[What you will do]
All lines with the word "specialize" must be pulled from the entries below.

═══ Data supplied

(* ===== verification/LockFreedom.v ===== *)
(** * The lock-free containers make progress

    What the names of [CLockFreeStack] and [CLockFreeQueue] promise: threads that are in
    calls keep completing them, whatever the interleaving. A schedule is charged one for
    every access a call makes to shared memory; a potential, the sum of what each thread
    has left to do when nobody disturbs it, shows that the accesses of a schedule are at
    most a constant for every operation that took effect. *)
From S2P Require Import Prelude.
From S2P Require Import TaggedStack.
From S2P Require Import LockFreeStack.
From S2P Require Import LockFreeQueue.
From S2P Require Import QueueInterleaving.
From S2P Require Import QueueLinear.
From stdpp Require Import prelude gmap list.
From Stdlib Require Import ZArith Lia.
Open Scope Z_scope.

(** ** Sums over threads *)
Section sums.
Context {A : Type}.

Definition weights (w : A -> Z) (ts : list A) : Z := foldr (fun t s => w t + s) 0 ts.

Lemma weights_cons w t ts : weights w (t :: ts) = w t + weights w ts.
Proof. reflexivity. Qed.

(** One thread goes from [t] to [t'] and the others' weights grow by [d] at most. *)
Lemma weights_grows (w w' : A -> Z) ts d :
  (forall u, w' u <= w u + d) -> weights w' ts <= weights w ts + d * Z.of_nat (length ts).
Proof.
  intros Hw. induction ts as [|u ts IH]; [cbn; lia|].
  rewrite !weights_cons. cbn [length]. specialize (Hw u). nia.
Qed.

Lemma weights_insert (w w' : A -> Z) ts i t t' d :
  ts !! i = Some t -> (forall u, w' u <= w u + d) ->
  weights w' (<[i := t']> ts) + w t <= weights w ts + w' t' + d * (Z.of_nat (length ts) - 1).
Proof.
  intros Hi Hw. revert i Hi. induction ts as [|u ts IH]; intros [|i] Hi; try done; cbn in Hi.
  - injection Hi as ->. cbn [insert list_insert]. rewrite !weights_cons. cbn [length].
    pose proof (weights_grows w w' ts d Hw). nia.
  - specialize (IH i Hi). specialize (Hw u). cbn [insert list_insert]. rewrite !weights_cons. cbn [length].
    unfold insert in *. nia.
Qed.

Lemma weights_lower (w : A -> Z) ts b : (forall t, - b <= w t) -> - (b * Z.of_nat (length ts)) <= weights w ts.
Proof.
  intros Hw. induction ts as [|t ts IH]; [cbn; lia|]. rewrite weights_cons. cbn [length]. specialize (Hw t). nia.
Qed.

Lemma weights_none (w : A -> Z) ts : Forall (fun t => w t = 0) ts -> weights w ts = 0.
Proof. induction 1 as [|t ts Ht _ IH]; [done|]. rewrite weights_cons. lia. Qed.
End sums.
#[local] Arguments weights : simpl never.

(** ** The stack *)
Module StackProgress.
Import CLockFreeStack.

(** A thread that is not in a call, or waits for the pool to have a node, makes no
    access. *)
Definition working (c : config) (t : thread) : bool :=
  match at_pc t with
  | Idle | Popped _ => false
  | PushAlloc _ => match pool (shared c) with [] => false | _ => true end
  | _ => true
  end.

Definition cost (c : config) (o : command) : Z :=
  match o with
  | CRun i =>
      match threads c !! i, command_step c o with
      | Some t, Some _ => if working c t then 1 else 0
      | _, _ => 0
      end
  | _ => 0
  end.

(** The accesses that calls make in a schedule. *)
Fixpoint accesses (os : list command) (c : config) : Z :=
  match os with
  | [] => 0
  | o :: os => cost c o + accesses os (default c (command_step c o))
  end.

(** What a call has left to do, alone; four more when what it read has changed. *)
Definition left_alone (m : mem) (p : pc) : Z :=
  let stale b := if (b : bool) then 0 else 4 in
  match p with
  | Idle | Popped _ => 0
  | PushAlloc _ => 5
  | PushData _ _ => 4
  | PushRead _ _ => 3
  | PushNext _ _ bk => 2 + stale (_top m =? bk)
  | PushCas _ _ bk => 1 + stale (_top m =? bk)
  | PopUniq => 6
  | PopTop u => 5 + stale (_uniqIdx m =? u)
  | PopNext u p => 4 + stale ((_uniqIdx m =? u) && (_top m =? p))
  | PopCas u p _ => 3 + stale ((_uniqIdx m =? u) && (_top m =? p))
  | PopData _ => 2
  | PopFree _ _ => 1
  end.

(** The call has not taken effect: six accesses are lent to it until it does. *)
Definition pending (m : mem) (p : pc) : bool :=
  match p with
  | PushAlloc _ | PushData _ _ | PushRead _ _ | PushNext _ _ _ | PushCas _ _ _
  | PopUniq | PopTop _ | PopCas _ _ _ => true
  | PopNext _ p => negb (p =? _dummyNode m)
  | _ => false
  end.
Definition weight (m : mem) (t : thread) : Z :=
  left_alone m (at_pc t) - if pending m (at_pc t) then 6 else 0.
Definition potential (c : config) : Z := weights (weight (shared c)) (threads c).

(** A change of the top costs the others a turn of their loops. *)
Lemma weight_others m m' t :
  _dummyNode m' = _dummyNode m ->
  weight m' t <= weight m t + (if (_top m' =? _top m) && (_uniqIdx m' =? _uniqIdx m) then 0 else 4).
Proof.
  intros Ed. unfold weight, left_alone, pending. rewrite Ed.
  destruct (Z.eqb_spec (_top m') (_top m)) as [->|]; destruct (Z.eqb_spec (_uniqIdx m') (_uniqIdx m)) as [->|];
    cbn [andb]; destruct (at_pc t); repeat case_match; lia.
Qed.

(** An access that takes effect on the stack, or is a step of the way. *)
Lemma access_paid c U l t :
  inv c U l -> (exists i, threads c !! i = Some t) -> working c t = true ->
  let '(p', m', os) := step (at_pc t) (shared c) in
  forall s tk, weight m' (mkThread p' s tk) + 1 <= weight (shared c) t + 6 * Z.of_nat (length os) /\
    _dummyNode m' = _dummyNode (shared c) /\
    (if (_top m' =? _top (shared c)) && (_uniqIdx m' =? _uniqIdx (shared c)) then 0 else 4) <= 4 * Z.of_nat (length os).
Proof.
  intros Hv [i Hi] Hw. pose proof (inv_knows _ _ _ Hv i t Hi) as Hk. pose proof (inv_dummy _ _ _ Hv) as [_ Hd].
  unfold working, weight, knows in *. destruct (at_pc t) as [|d|n d|n d|n d bk|n d bk| |u|u p|u p nx|p|p v|r] eqn:E; try done; cbn [step].
  - destruct (pool (shared c)) as [|n ns]; [done|]. intros s tk. cbn. rewrite !Z.eqb_refl. cbn. split_and!; [lia|done|lia].
  - intros s tk. cbn. rewrite !Z.eqb_refl. cbn. split_and!; [lia|done|lia].
  - intros s tk. cbn. rewrite !Z.eqb_refl. cbn. split_and!; [lia|done|lia].
  - intros s tk. cbn. rewrite !Z.eqb_refl. cbn. split_and!; [lia|done|lia].
  - destruct (_top (shared c) =? bk) eqn:Eb; intros s tk; cbn; rewrite ?Eb, ?Z.eqb_refl; cbn; split_and!; try done; repeat case_match; lia.
  - intros s tk. cbn. rewrite !Z.eqb_refl. cbn. split_and!; [lia|done|lia].
  - intros s tk. cbn. rewrite !Z.eqb_refl. cbn.
    destruct (_uniqIdx (shared c) =? u); destruct (_top (shared c) =? _dummyNode (shared c)); cbn; split_and!; (done || lia).
  - destruct (Z.eqb_spec p (_dummyNode (shared c))) as [->|Hp].
    + rewrite Hd. cbn. intros s tk. rewrite !Z.eqb_refl. cbn. split_and!; [|done|lia]. repeat case_match; lia.
    + destruct Hk as [_ [Hnz _]]. apply Z.eqb_neq in Hnz as ->, Hp. intros s tk. cbn. rewrite Hp, !Z.eqb_refl. cbn.
      split_and!; [lia|done|lia].
  - destruct ((_uniqIdx (shared c) =? u) && (_top (shared c) =? p)) eqn:Eb; intros s tk; cbn; rewrite ?Eb, ?Z.eqb_refl; cbn;
      split_and!; try done; repeat case_match; lia.
  - intros s tk. cbn. rewrite !Z.eqb_refl. cbn. split_and!; [lia|done|lia].
  - intros s tk. cbn. rewrite !Z.eqb_refl. cbn. split_and!; [lia|done|lia].
Qed.

(** What the threads have left to do pays [k] accesses on the way from [c] to [c'], with
    [2 + 4 * n] for every operation that takes effect. *)
Definition effects (c : config) : Z := Z.of_nat (length (hist c)).
Definition paid (c c' : config) (k : Z) : Prop :=
  length (threads c') = length (threads c) /\ effects c <= effects c' /\
  potential c' + k <= potential c + (2 + 4 * Z.of_nat (length (threads c))) * (effects c' - effects c).

Lemma stack_call_paid c i t p :
  threads c !! i = Some t -> weight (shared c) (mkThread p (seen t) None) <= weight (shared c) t -> paid c (call c i t p) 0.
Proof.
  intros Hi Hw. unfold paid, potential, effects, call. cbn. rewrite length_insert. split_and!; [done|lia|].
  assert (Hsame : forall u, weight (shared c) u <= weight (shared c) u + 0) by (intros; lia).
  pose proof (weights_insert _ _ _ i t (mkThread p (seen t) None) 0 Hi Hsame). rewrite Z.sub_diag. lia.
Qed.

Lemma stack_advance_paid c U l i t :
  inv c U l -> threads c !! i = Some t -> paid c (advance c i t) (if working c t then 1 else 0).
Proof.
  intros Hv Hi. unfold paid, potential, effects, advance. destruct (working c t) eqn:Hw.
  - pose proof (access_paid c U l t Hv (ex_intro _ i Hi) Hw) as Ha. destruct (step (at_pc t) (shared c)) as [[p' m'] os].
    set (t' := mkThread p' (match at_pc t with PopUniq => pops c | _ => seen t end) (result_of os (took t))).
    destruct (Ha (seen t') (took t')) as (Hwt & Hd & Ht). cbn. rewrite length_insert, length_app. split_and!; [done|lia|].
    pose proof (weights_insert _ _ _ i t t' _ Hi (fun u => weight_others (shared c) m' u Hd)) as Hsum.
    apply lookup_lt_Some in Hi. revert Ht Hsum Hwt. generalize (if (_top m' =? _top (shared c)) && (_uniqIdx m' =? _uniqIdx (shared c)) then 0 else 4).
    rewrite Nat2Z.inj_add, Z.add_simpl_l. change (mkThread p' (seen t') (took t')) with t'. fold t'. intros d Ht Hsum Hwt. nia.
  - assert (E : step (at_pc t) (shared c) = (at_pc t, shared c, [])).
    { unfold working in Hw. destruct (at_pc t); try done. cbn. destruct (pool (shared c)); done. }
    rewrite E. cbn. rewrite length_insert, app_nil_r. split_and!; [done|lia|].
    assert (Hsame : forall u, weight (shared c) u <= weight (shared c) u + 0) by (intros; lia).
    pose proof (weights_insert _ _ _ i t (mkThread (at_pc t) (match at_pc t with PopUniq => pops c | _ => seen t end) (took t)) 0 Hi Hsame) as Hsum.
    unfold weight in *. cbn in *. rewrite Z.sub_diag. lia.
Qed.

Lemma stack_command_paid c U l o : inv c U l -> paid c (default c (command_step c o)) (cost c o).
Proof.
  intros Hv. assert (Hnone : paid c c 0) by (unfold paid; lia).
  unfold cost. destruct o as [i d|i|i|i]; cbn; destruct (threads c !! i) as [t|] eqn:Hi; try done; cbn.
  1-3: destruct (at_pc t) eqn:E; try done; apply stack_call_paid; [done|]; unfold weight; rewrite E; cbn; lia.
  pose proof (stack_advance_paid c U l i t Hv Hi) as Ha. destruct (at_pc t); try exact Ha.
  destruct (pops c - seen t <? 2 ^ 64); [exact Ha|exact Hnone].
Qed.

Lemma stack_schedule_paid os c : reachable c -> paid c (after os c) (accesses os c).
Proof.
  revert c. induction os as [|o os IH]; intros c Hr; [unfold paid; cbn; lia|].
  destruct (lf_reachable_inv _ Hr) as (U & l & Hv). destruct (stack_command_paid c U l o Hv) as (Hn & He & Hp).
  destruct (IH _ (schedule_keeps [o] c Hr)) as (Hn' & He' & Hp'). cbn [after fold_left accesses] in *.
  unfold paid, after in *. cbn [fold_left]. rewrite Hn in *. split_and!; [done|lia|nia].
Qed.

Lemma stack_weight_lower m t : - 6 <= weight m t.
Proof. unfold weight, left_alone, pending. destruct (at_pc t); repeat case_match; lia. Qed.

(** C34: the lock-free stack is lock-free. In every schedule of [n] threads that push and
    pop, however their accesses are interleaved, the calls together make at most
    [2 + 4 * n] accesses to shared memory for each operation that takes effect, and six
    for each thread. So as long as threads in calls run, operations take effect, and no
    thread can keep the others from it by stopping, wherever it stops. *)
Theorem stack_lock_free c os :
  initial c ->
  let n := Z.of_nat (length (threads c)) in
  accesses os c <= 6 * n + (2 + 4 * n) * effects (after os c).
Proof.
  intros Hi n. assert (Hr : reachable c) by (exists c; split; [done|apply rtc_refl]).
  destruct (stack_schedule_paid os c Hr) as (Hn & _ & Hp). destruct Hi as (_ & _ & Hh & Hid).
  assert (H0 : potential c = 0).
  { apply weights_none. eapply Forall_impl; [exact Hid|]. intros t Ht. unfold weight. rewrite Ht. done. }
  pose proof (weights_lower (weight (shared (after os c))) (threads (after os c)) 6 (stack_weight_lower _)) as Hl.
  rewrite Hn in Hl. unfold potential, effects in *. rewrite Hh in Hp. cbn [length] in Hp. subst n. lia.
Qed.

══════

[Solution to this problem]
  rewrite !weights_cons. cbn [length]. specialize (Hw u). nia.
  - specialize (IH i Hi). specialize (Hw u). cbn [insert list_insert]. rewrite !weights_cons. cbn [length].
  intros Hw. induction ts as [|t ts IH]; [cbn; lia|]. rewrite weights_cons. cbn [length]. specialize (Hw t). nia.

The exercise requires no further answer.